ABOUT THIS TASK: In the listing below, find the line with "(** * Bag-of-words" and the line with "Definition isupper (c". Repeat those two lines and all lines between them exactly.

STORED DATA:
Lemma stopOnWorker_sends s sp :
  exists sp', stopOnWorker env s sp = (sp', Ret tt) /\ frame sp sp' /\ sp_deploys sp' = sp_deploys sp /\
  sends_only no_exec sp sp'.
Proof.
  unfold stopOnWorker. destruct (String.eqb (sv_WorkerID s) "").
  - exists sp. split_and!; [done..|]. by apply sends_refl.
  - destruct (ignore_sends (sv_WorkerID s) (CStopService (sv_ID s)) sp) as (sp' & ? & ? & _ & ? & ?).
    exists sp'. split_and!; [done..|]. by eapply sends_weaken; [|done]; intros ? ? [_ ->].
Qed.

Lemma removeRoutes_sends s sp :
  exists sp', removeRoutes env s sp = (sp', Ret tt) /\ frame sp sp' /\ sp_deploys sp' = sp_deploys sp /\
  sp_registry sp' = sp_registry sp.
Proof.
  unfold removeRoutes. destruct (se_proxy env); [|by exists sp].
  apply (for_each_inv _ _ (fun sp' => frame sp sp' /\ sp_deploys sp' = sp_deploys sp /\ sp_registry sp' = sp_registry sp));
    [done|].
  intros r sp1 _ (H1 & H2 & H3). destruct (String.eqb (rt_Domain r) ""); [by exists sp1|]. by eexists.
Qed.

Lemma Destroy_sends id s sp :
  svcs sp !! id = Some s ->
  exists sp', Destroy env id sp = (sp', Ret tt) /\ svcs sp' = delete id (svcs sp) /\ sp_next sp' = sp_next sp /\
  sends_only no_exec sp sp'.
Proof.
  intros Hs. unfold Destroy. erewrite bind_Ret by (rewrite getService_spec, Hs; done).
  destruct (stopOnWorker_sends s sp) as (sp1 & H1 & Hf1 & _ & Hs1). rewrite (bind_Ret _ _ _ _ _ H1).
  destruct (removeRoutes_sends s sp1) as (sp2 & H2 & Hf2 & _ & Hr2). rewrite (bind_Ret _ _ _ _ _ H2).
  destruct (deleteService_spec id sp2) as (t & H3 & Hr). eexists. split; [exact H3|].
  pose proof (frame_trans _ _ _ Hf1 Hf2) as Hf. split_and!.
  - change (sql_rows t = delete id (svcs sp)). by rewrite Hr, (frame_svcs _ _ Hf).
  - apply Hf.
  - eapply sends_trans; [done|]. by apply sends_refl.
Qed.

(** [Redeploy] of a service that exists: it keeps its options and is deployed again. *)
Lemma Redeploy_spec id s sp :
  svcs sp !! id = Some s ->
  exists sp' s' row, Redeploy env id sp = (sp', Ret s') /\ svcs sp' = <[id := row]> (svcs sp) /\
  sv_Opts row = sv_Opts s /\ sv_Status row = ServiceStatusDeploying /\ sv_Opts s' = sv_Opts s /\
  sp_deploys sp' = sp_deploys sp ++ [id] /\ sp_next sp' = sp_next sp /\ sends_only no_exec sp sp'.
Proof.
  intros Hs. pose proof (svcs_id _ _ _ Hs) as Hid. unfold Redeploy.
  erewrite bind_Ret by (rewrite getService_spec, Hs; done).
  assert (exists sp1, (if bool_decide (sv_Status s = ServiceStatusRunning) || bool_decide (sv_Status s = ServiceStatusIdle)
    then stopOnWorker env s else mret tt) sp = (sp1, Ret tt) /\ frame sp sp1 /\ sp_deploys sp1 = sp_deploys sp /\
    sends_only no_exec sp sp1) as (sp1 & H1 & Hf1 & Hd1 & Hs1).
  { destruct (_ || _); [apply stopOnWorker_sends|]. exists sp. split_and!; [done..|]. by apply sends_refl. }
  rewrite (bind_Ret _ _ _ _ _ H1).
  assert (exists o, reassign env s sp1 = (sp1, Ret o) /\ forall s1, o = Ok s1 -> sv_ID s1 = sv_ID s /\ sv_Opts s1 = sv_Opts s)
    as (o & Ho & Hos).
  { unfold reassign. erewrite bind_Ret by done. cbv beta. destruct (String.eqb _ _ || _).
    - exists (Ok s). split; [done|]. by intros s1 [= <-].
    - destruct (pickWorker_spec env [] sp1) as (w & Hw). rewrite (bind_Ret _ _ _ _ _ Hw). eexists. split; [done|].
      destruct w; [|done]. by intros s1 [= <-]. }
  rewrite (bind_Ret _ _ _ _ _ Ho). cbv zeta.
  set (s1 := match o with Ok s0 => s0 | Err _ => s end).
  assert (sv_ID s1 = id /\ sv_Opts s1 = sv_Opts s) as [Hi1 Ho1].
  { unfold s1. destruct o; [|by subst id]. destruct (Hos _ eq_refl) as [-> ->]. by subst id. }
  destruct (updateService_spec env (sv_mark ServiceStatusDeploying false "redeploying" s1) s sp1)
    as (t & row & Hu & Hc & Hr).
  { cbn. rewrite Hi1. by rewrite (frame_svcs _ _ Hf1). }
  rewrite (bind_Ret _ _ _ _ _ Hu). erewrite bind_Ret by done. cbn in Hr. rewrite Hi1, (frame_svcs _ _ Hf1) in Hr.
  apply same_service_fields in Hc as (_ & Hopt & Hst & _). cbn in Hopt, Hst.
  eexists _, _, row. split_and!; [done|exact Hr|congruence|done|exact Ho1|cbn; congruence|apply Hf1|].
  eapply sends_trans; [exact Hs1|]. by apply sends_refl.
Qed.

Lemma Stop_sends id sp :
  exists sp' r, ServiceManager.Stop env id sp = (sp', r) /\ r <> Stuck /\ sends_only no_exec sp sp' /\
  sp_next sp' = sp_next sp /\
  (svcs sp' = svcs sp \/ exists s row, svcs sp !! id = Some s /\ svcs sp' = <[id := row]> (svcs sp) /\
   sv_Opts row = sv_Opts s /\ sv_Status row = ServiceStatusStopped).
Proof.
  unfold ServiceManager.Stop. destruct (svcs sp !! id) as [s|] eqn:Hs.
  2: { erewrite bind_Fail by (rewrite getService_spec, Hs; done). eexists _, _. split_and!; [done|done|by apply sends_refl|done|by left]. }
  erewrite bind_Ret by (rewrite getService_spec, Hs; done). pose proof (svcs_id _ _ _ Hs) as Hid.
  destruct (negb _). { eexists _, _. split_and!; [done|done|by apply sends_refl|done|by left]. }
  destruct (stopOnWorker_sends s sp) as (sp1 & H1 & Hf1 & _ & Hs1). rewrite (bind_Ret _ _ _ _ _ H1).
  destruct (removeRoutes_sends s sp1) as (sp2 & H2 & Hf2 & _ & Hr2). rewrite (bind_Ret _ _ _ _ _ H2). cbv zeta.
  pose proof (frame_svcs _ _ (frame_trans _ _ _ Hf1 Hf2)) as Hf.
  destruct (updateService_spec env (sv_mark ServiceStatusStopped false (sv_StatusMessage s) s) s sp2) as (t & row & Hu & Hc & Hr).
  { cbn. by rewrite Hf, Hid. }
  rewrite (bind_Ret _ _ _ _ _ Hu). eexists _, _. split_and!; [done|done| |apply (frame_trans _ _ _ Hf1 Hf2)|].
  - eapply sends_trans; [exact Hs1|]. by apply sends_refl.
  - right. exists s, row. cbn in Hr. rewrite Hid, Hf in Hr. apply same_service_fields in Hc as (_ & -> & -> & _). done.
Qed.

Lemma ExecInService_sends id cmds sp :
  exists sp' r, ExecInService env id cmds sp = (sp', r) /\ r <> Stuck /\ frame sp sp' /\
  sends_only (fun _ cmd => cmd = CServiceExec id cmds) sp sp'.
Proof.
  unfold ExecInService. destruct (svcs sp !! id) as [s|] eqn:Hs.
  2: { erewrite bind_Fail by (rewrite getService_spec, Hs; done). eexists _, _. split_and!; [done..|by apply sends_refl]. }
  erewrite bind_Ret by (rewrite getService_spec, Hs; done).
  destruct (String.eqb _ _). { eexists _, _. split_and!; [done..|by apply sends_refl]. }
  destruct (negb _). { eexists _, _. split_and!; [done..|by apply sends_refl]. }
  destruct (ignore_sends (sv_WorkerID s) (CServiceExec id cmds) sp) as (sp' & H & Hf & _ & _ & Hsend).
  eexists _, _. split_and!; [exact H|done|done|]. by eapply sends_weaken; [|done]; intros ? ? [_ ->].
Qed.

(** *** Deployment of a member *)

Lemma CreateBlock_not_stuck ve name size (t : TL) : (CreateBlock ve name size t).2 <> Stuck.
Proof.
  unfold CreateBlock, mbind, StateM_bind, checkName. destruct (String.eqb name ""); [done|].
  destruct (volGet name t); [done|].
  cbn. pose proof (vwrite_not_stuck (TL := TL) (volCreate (newBlock ve name size 0)) t) as H.
  destruct (vwrite _ t) as [t' [[]|err|]]; done.
Qed.

Lemma onVolumes_spec {A} (m : VolumeEnv -> StateM TL VolumeError A) sp :
  (forall ve t, (m ve t).2 <> Stuck) ->
  exists sp' r, onVolumes env m sp = (sp', r) /\ r <> Stuck /\ frame sp sp' /\ sp_registry sp' = sp_registry sp.
Proof.
  intros Hm. unfold onVolumes. pose proof (Hm (volumeEnv env sp) (sp_volumes sp)) as Hns.
  destruct (m (volumeEnv env sp) (sp_volumes sp)) as [t [a|e|]]; [by eexists _, _..|done].
Qed.
Definition complexity_text (c : Engine.Complexity) : string :=
  match c with
  | Engine.simple => "simple"
  | Engine.moderate => "moderate"
  | Engine.complex => "complex"
  end.

(** [CHECK(complexity IN ('simple', 'moderate', 'complex'))]; a check
    passes on [NULL]. *)
Definition check_complexity (c : option string) : bool :=
  match c with
  | None => true
  | Some s => String.eqb s "simple" || String.eqb s "moderate"
              || String.eqb s "complex"
  end.

(** [CHECK(user_rating BETWEEN 1 AND 5)] *)
Definition check_user_rating (r : option Q) : bool :=
  match r with
  | None => true
  | Some q => Qle_bool 1 q && Qle_bool q 5
  end.

(** [INSERT INTO prompts]: column checks, then the primary key. *)
Definition insert_prompt (row : PromptRow) (db : Database)
  : Constraint + Database :=
  if negb (check_complexity (row_complexity row)) then
    inl SQLITE_CONSTRAINT_CHECK
  else if bool_decide (is_Some (prompts db !! row_id row)) then
    inl SQLITE_CONSTRAINT_PRIMARYKEY
  else
    inr {| foreign_keys := foreign_keys db;
           prompts := <[row_id row := row]> (prompts db);
           responses := responses db |}.
(** * Bag-of-words matrix: serial baseline and MPI variant

    A shallow embedding of [serial.cpp] (the baseline, [bow::run_serial])
    and [paralelo.cpp] (the distributed variant, [bow::run_parallel]).

    Conventions of the embedding.
    - [std::string] is a list of bytes ([ascii]); [operator<] on strings is
      the lexicographic order on unsigned byte values.
    - [std::set<std::string>] and [std::map<std::string,int>] are ordered
      containers: they are represented by their in-order sequence, a strictly
      increasing list, and every operation keeps that sequence.
    - [std::unordered_map<std::string,int>] is a [gmap]; its iteration order
      is never used by the program.
    - [int] counts are [Z]; sizes, offsets and indices are [nat].  The
      arithmetic is the mathematical one: signed overflow is undefined in
      C++, so every quantity is taken to stay inside the range of [int].
    - [<cctype>] is read in the default "C" locale (the program never calls
      [setlocale]): the alphanumeric bytes are the ASCII digits and letters.
    - Storage is a function from a path to the bytes of the file, or [None]
      when the file cannot be opened.
    - What a run does to the outside world is a list of events: diagnostics
      on [std::cerr], collective MPI operations entered, and the call that
      writes the CSV file.  Wall-clock timing is not modelled. *)

From Stdlib Require Import Ascii String List ZArith Lia Permutation.
From Stdlib Require Import DecimalString DecimalPos DecimalZ.
From stdpp Require Import base list sorting gmap strings.

Open Scope Z_scope.
Open Scope nat_scope.
Open Scope list_scope.

Abbreviation std_string := (list ascii).

(** A string literal as a [std::string]. *)
Definition str (s : string) : std_string := list_ascii_of_string s.

(** ** <cctype> in the "C" locale *)

Definition isdigit (c : ascii) : bool :=
  let n := N_of_ascii c in ((48 <=? n) && (n <=? 57))%N.

Definition isupper (c : ascii) : bool :=
  let n := N_of_ascii c in ((65 <=? n) && (n <=? 90))%N.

ANSWER BELOW:
(** * Bag-of-words matrix: serial baseline and MPI variant

    A shallow embedding of [serial.cpp] (the baseline, [bow::run_serial])
    and [paralelo.cpp] (the distributed variant, [bow::run_parallel]).

    Conventions of the embedding.
    - [std::string] is a list of bytes ([ascii]); [operator<] on strings is
      the lexicographic order on unsigned byte values.
    - [std::set<std::string>] and [std::map<std::string,int>] are ordered
      containers: they are represented by their in-order sequence, a strictly
      increasing list, and every operation keeps that sequence.
    - [std::unordered_map<std::string,int>] is a [gmap]; its iteration order
      is never used by the program.
    - [int] counts are [Z]; sizes, offsets and indices are [nat].  The
      arithmetic is the mathematical one: signed overflow is undefined in
      C++, so every quantity is taken to stay inside the range of [int].
    - [<cctype>] is read in the default "C" locale (the program never calls
      [setlocale]): the alphanumeric bytes are the ASCII digits and letters.
    - Storage is a function from a path to the bytes of the file, or [None]
      when the file cannot be opened.
    - What a run does to the outside world is a list of events: diagnostics
      on [std::cerr], collective MPI operations entered, and the call that
      writes the CSV file.  Wall-clock timing is not modelled. *)

From Stdlib Require Import Ascii String List ZArith Lia Permutation.
From Stdlib Require Import DecimalString DecimalPos DecimalZ.
From stdpp Require Import base list sorting gmap strings.

Open Scope Z_scope.
Open Scope nat_scope.
Open Scope list_scope.

Abbreviation std_string := (list ascii).

(** A string literal as a [std::string]. *)
Definition str (s : string) : std_string := list_ascii_of_string s.

(** ** <cctype> in the "C" locale *)

Definition isdigit (c : ascii) : bool :=
  let n := N_of_ascii c in ((48 <=? n) && (n <=? 57))%N.

Definition isupper (c : ascii) : bool :=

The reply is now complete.